• About this exercise
The expected output is the first line of the data below and every line after it, up to and including the line containing "rewrite Hl. apply", each reproduced exactly.
*** Opening of Recorded data ***
Lemma before_asym (l : list row) p q :
  NoDup l -> before l p q -> ~ before l q p.
Proof.
  intros Hnd (l1 & l2 & l3 & Hl) (m1 & m2 & m3 & Hm).
  assert (Hp1 : l !! length l1 = Some p).
  { rewrite Hl. apply list_lookup_middle. reflexivity. }
  assert (Hq1 : l !! (length l1 + S (length l2))%nat = Some q).
  { rewrite Hl, lookup_app_r by lia.
    replace (length l1 + S (length l2) - length l1)%nat with (S (length l2)) by lia.
    simpl. apply list_lookup_middle. reflexivity. }
  assert (Hq2 : l !! length m1 = Some q).
  { rewrite Hm. apply list_lookup_middle. reflexivity. }
  assert (Hp2 : l !! (length m1 + S (length m2))%nat = Some p).
  { rewrite Hm, lookup_app_r by lia.
    replace (length m1 + S (length m2) - length m1)%nat with (S (length m2)) by lia.
    simpl. apply list_lookup_middle. reflexivity. }
  pose proof (NoDup_lookup l _ _ p Hnd Hp1 Hp2).
  pose proof (NoDup_lookup l _ _ q Hnd Hq1 Hq2).
  lia.
Qed.

Lemma selected_before_asym key batch p q :
  NoDup batch -> selected_before key batch p q -> ~ selected_before key batch q p.
Proof.
  intros Hnd [H|(Hk & [H|(Ha & Hb)])] [H'|(Hk' & [H'|(Ha' & Hb')])]; try lia.
  exact (before_asym batch p q Hnd Hb Hb').
Qed.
*** Close of Recorded data ***
• Solved exercise
Lemma before_asym (l : list row) p q :
  NoDup l -> before l p q -> ~ before l q p.
Proof.
  intros Hnd (l1 & l2 & l3 & Hl) (m1 & m2 & m3 & Hm).
  assert (Hp1 : l !! length l1 = Some p).
  { rewrite Hl. apply list_lookup_middle. reflexivity. }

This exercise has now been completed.